Class SegmentCacheManager


  • public class SegmentCacheManager
    extends java.lang.Object
    Active object that maintains the "global cache" (in JVM, but shared between connections using a particular schema) and "external cache" (as implemented by a SegmentCache.

    Segment states

    StateMeaning
    LocalInitial state of a segment

    Decisions to be reviewed

    1. Create variant of actor that processes all requests synchronously, and does not need a thread. This would be a more 'embedded' mode of operation (albeit with worse scale-out).

    2. Move functionality into AggregationManager?

    3. Delete RolapStar.lookupOrCreateAggregation(mondrian.rolap.agg.AggregationKey) and RolapStar.lookupSegment(mondrian.rolap.agg.AggregationKey) and RolapStar.lookupAggregationShared (formerly RolapStar.lookupAggregation).

    Moved methods

    (Keeping track of where methods came from will make it easier to merge to the mondrian-4 code line.)

    1. RolapStar.getCellFromCache(mondrian.rolap.agg.CellRequest, mondrian.rolap.RolapAggregationManager.PinSet) moved from Aggregation.getCellValue

    Done

    1. Obsolete CountingAggregationManager, and property mondrian.rolap.agg.enableCacheHitCounters.

    2. AggregationManager becomes non-singleton.

    3. SegmentCacheWorker methods and segmentCache field become non-static. initCache() is called on construction. SegmentCache is passed into constructor (therefore move ServiceDiscovery into client). AggregationManager (or maybe MondrianServer) is another constructor parameter.

    5. Move SegmentHeader, SegmentBody, ConstrainedColumn into mondrian.spi. Leave behind dependencies on mondrian.rolap.agg. In particular, put code that converts Segment + SegmentWithData to and from SegmentHeader + SegmentBody (e.g. SegmentHeader#forSegment) into a utility class. (Do this as CLEANUP, after functionality is complete?)

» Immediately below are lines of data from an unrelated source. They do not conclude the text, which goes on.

(** X22: the argument list of every run of the old model, for a source path
    that is one token and an interpreter whose float texts have no
    whitespace: the invocation name, the eight parameters in the order in
    which [main] set them, the sweep key last, then the source path. *)
Theorem main_command_line_old (n : Z) :
  is_token source ->
  (forall x, PyStr.spaceless (float_repr env x) = true) ->
  command_line env (dict_set "NUM_GRNAS" (PInt n) (args_dict_old source))
  = ["slim";
     "-d"; "CAPACITY=50000000";
     "-d"; "DROP_SIZE=1000";
     "-d"; "DRIVE_FITNESS_VALUE=" ++ float_repr env 0x1.ccccccccccccdp-1;
     "-d"; "FEMALE_SOMATIC_FITNESS_VALUE=" ++ float_repr env 1;
     "-d"; "GENE_DISRUPTION_DRIVE_FITNESS_MULTIPLIER="
           ++ float_repr env 0x1.e666666666666p-1;
     "-d"; "R1_OCCURRENCE_RATE=" ++ float_repr env 0x1.47ae147ae147bp-7;
     "-d"; "HOMING_EDGE_EFFECT=" ++ float_repr env 0x1.c28f5c28f5c29p-5;
     "-d"; "DOUBLE_MISMATCH_PENALTY=" ++ float_repr env 1;
     "-d"; "NUM_GRNAS=" ++ PyStr.of_int n;
     source]%string.
Proof.
  intros Hsource Hrepr.
  rewrite (command_line_tokens env _ source).
  - reflexivity.
  - cbn. repeat constructor; cbn; intuition discriminate.
  - reflexivity.
  - assumption.
  - intros k v Hin. cbn in Hin.
    repeat (destruct Hin as [Hin|Hin];
            [injection Hin as <- <-; split;
             [reflexivity
             | cbn [render_value format_value];
               first [reflexivity | apply Hrepr | apply of_int_token]]|]).
    contradiction.
Qed.

End Main.

(** ** The further properties at concrete runs *)

Lemma parse_slim_returns_iff_witness :
  parse_slim "PYTHON:: a b c d e f 0.73 h" = Return "0.73".
Proof.
  apply (proj1 (parse_slim_returns_iff "PYTHON:: a b c d e f 0.73 h")).
  split.
  - repeat constructor. discriminate.
  - exists "PYTHON:: a b c d e f 0.73 h". split; reflexivity.
Defined.

Lemma parse_slim_unbound_iff_witness :
  parse_slim ("SLiM 4" ++ nl ++ "crashed")
  = Raise (UnboundLocalError "dr_rate").
Proof.
  apply (proj2 (parse_slim_unbound_iff ("SLiM 4" ++ nl ++ "crashed"))).
  reflexivity.
Defined.

Lemma parse_slim_index_error_iff_witness :
  parse_slim ("PYTHON:: 0.5" ++ nl ++ "PYTHON:: a b c d e f 0.73 h")
  = Raise IndexError.
Proof.
  apply (proj2 (parse_slim_index_error_iff
                  ("PYTHON:: 0.5" ++ nl ++ "PYTHON:: a b c d e f 0.73 h"))).
  change (marker_lines
            ("PYTHON:: 0.5" ++ nl ++ "PYTHON:: a b c d e f 0.73 h"))
    with ["PYTHON:: 0.5"; "PYTHON:: a b c d e f 0.73 h"].
  apply Exists_cons_hd. reflexivity.
Defined.

Lemma configure_slim_command_line_shape_witness :
  let tokens := ["slim"; "-d"; "CAPACITY=50000000"; "m.slim"] in
  hd_error tokens = Some "slim" /\ Forall is_token tokens.
Proof.
  intros tokens.
  apply (configure_slim_command_line_shape unit_environment
           sample_state sample_state tokens).
  reflexivity.
Defined.

Lemma render_value_token_witness :
  is_token (render_value unit_environment (PInt (-12))).
Proof.
  apply render_value_token.
  - right. exists (-12)%Z. reflexivity.
  - vm_compute. reflexivity.
Defined.

Lemma configure_slim_command_line_outcome_witness :
  configure_slim_command_line unit_environment
    (with_args [("source", PInt 3); ("CAPACITY", PInt 50000000)])
  = (Raise TypeError,
     with_args [("source", PInt 3); ("CAPACITY", PInt 50000000)]).
Proof.
  apply (configure_slim_command_line_outcome unit_environment
           (with_args [("source", PInt 3); ("CAPACITY", PInt 50000000)])).
  intros k v Hin. cbn in Hin.
  destruct Hin as [Hin|[Hin|[]]]; injection Hin as _ <-;
    vm_compute; reflexivity.
Defined.

Lemma command_line_set_fresh_witness :
  command_line unit_environment
    (dict_set "NUM_GRNAS" (PInt 1) (args_dict sample_state))
  = removelast (command_line unit_environment (args_dict sample_state))
    ++ ["-d"; "NUM_GRNAS=1"; "m.slim"].
Proof.
  apply (command_line_set_fresh unit_environment (args_dict sample_state)
           "m.slim" "NUM_GRNAS" (PInt 1)).
  - repeat constructor; cbn; intuition discriminate.
  - reflexivity.
  - split; [discriminate | reflexivity].
  - intros k w Hin. cbn in Hin.
    destruct Hin as [Hin|[]]. injection Hin as <- <-. split; reflexivity.
  - cbn. intuition discriminate.
  - reflexivity.
  - reflexivity.
Defined.

Lemma collect_data_frame_any_witness :
  dict_get "CAPACITY"
    (args_dict (snd (collect_data (stub_environment "") sample_state)))
  = dict_get "CAPACITY" (args_dict sample_state).
Proof.
  apply (collect_data_frame_any (stub_environment "") sample_state).
  discriminate.
Defined.

Lemma unit_parsable : parsable unit_environment.
Proof.
  intros history clargs. exists "1.0", 1%float. split; reflexivity.
Qed.

Lemma main_returns_witness :
  let old := repeat (PFloat 1) 12 in
  let events' := snd (main unit_environment "m.slim" []) in
  List.length old = List.length gRNAs
  /\ List.length old = List.length gRNAs
  /\ events'
     = [] ++ flat_map (sweep_events unit_environment (args_dict_old "m.slim"))
                      sweep_points
       ++ flat_map (sweep_events unit_environment (args_dict_new "m.slim"))
                   sweep_points
  /\ launches
       (flat_map (sweep_events unit_environment (args_dict_old "m.slim"))
                 sweep_points
        ++ flat_map (sweep_events unit_environment (args_dict_new "m.slim"))
                    sweep_points)
     = 480.
Proof.
  intros old events'.
  apply (main_returns unit_environment "m.slim" [] events' old old).
  subst old events'. vm_compute. reflexivity.
Defined.

Lemma main_total_witness :
  exists old new events',
    main unit_environment "m.slim" [] = (Return (old, new), events').
Proof. apply main_total. exact unit_parsable. Defined.

Lemma main_constant_witness :
  let mean := calculate_average (repeat (drive_conversion_of 1) 20) in
  fst (main unit_environment "m.slim" [])
  = Return (repeat mean 12, repeat mean 12).
Proof.
  apply (main_constant unit_environment "m.slim" [] "1.0" 1%float).
  - intros history clargs. reflexivity.
  - reflexivity.
Defined.

Lemma main_command_line_old_witness :
  command_line unit_environment
    (dict_set "NUM_GRNAS" (PInt 3) (args_dict_old "m.slim"))
  = ["slim";
     "-d"; "CAPACITY=50000000";
     "-d"; "DROP_SIZE=1000";
     "-d"; "DRIVE_FITNESS_VALUE="
           ++ float_repr unit_environment 0x1.ccccccccccccdp-1;
     "-d"; "FEMALE_SOMATIC_FITNESS_VALUE=" ++ float_repr unit_environment 1;
     "-d"; "GENE_DISRUPTION_DRIVE_FITNESS_MULTIPLIER="
           ++ float_repr unit_environment 0x1.e666666666666p-1;
     "-d"; "R1_OCCURRENCE_RATE="
           ++ float_repr unit_environment 0x1.47ae147ae147bp-7;
     "-d"; "HOMING_EDGE_EFFECT="
           ++ float_repr unit_environment 0x1.c28f5c28f5c29p-5;
     "-d"; "DOUBLE_MISMATCH_PENALTY=" ++ float_repr unit_environment 1;
     "-d"; "NUM_GRNAS=" ++ PyStr.of_int 3;
     "m.slim"]%string.
Proof.
  apply (main_command_line_old unit_environment "m.slim" 3).
  - split; [discriminate | reflexivity].
  - intros x. cbn [float_repr unit_environment stub_environment].
    unfold table_repr.
    destruct (x =? 0.5)%float; [reflexivity|].
    destruct (x =? 1)%float; reflexivity.
Defined.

    6. Move functionality Aggregation to Segment. Long-term, Aggregation should not be used as a 'gatekeeper' to Segment. Remove Aggregation fields columns and axes.

    9. Obsolete RolapStar.cacheAggregations. Similar effect will be achieved by removing the 'jvm cache' from the chain of caches.

    10. Rename Aggregation.Axis to SegmentAxis.

    11. Remove Segment.setData and instead split out subclass SegmentWithData. Now segment is immutable. You don't have to wait for its state to change. You wait for a Future<SegmentWithData> to become ready.

    12. Remove methods: RolapCube.checkAggregateModifications, RolapStar.checkAggregateModifications, RolapSchema.checkAggregateModifications, RolapStar.pushAggregateModificationsToGlobalCache, RolapSchema.pushAggregateModificationsToGlobalCache, RolapCube.pushAggregateModificationsToGlobalCache.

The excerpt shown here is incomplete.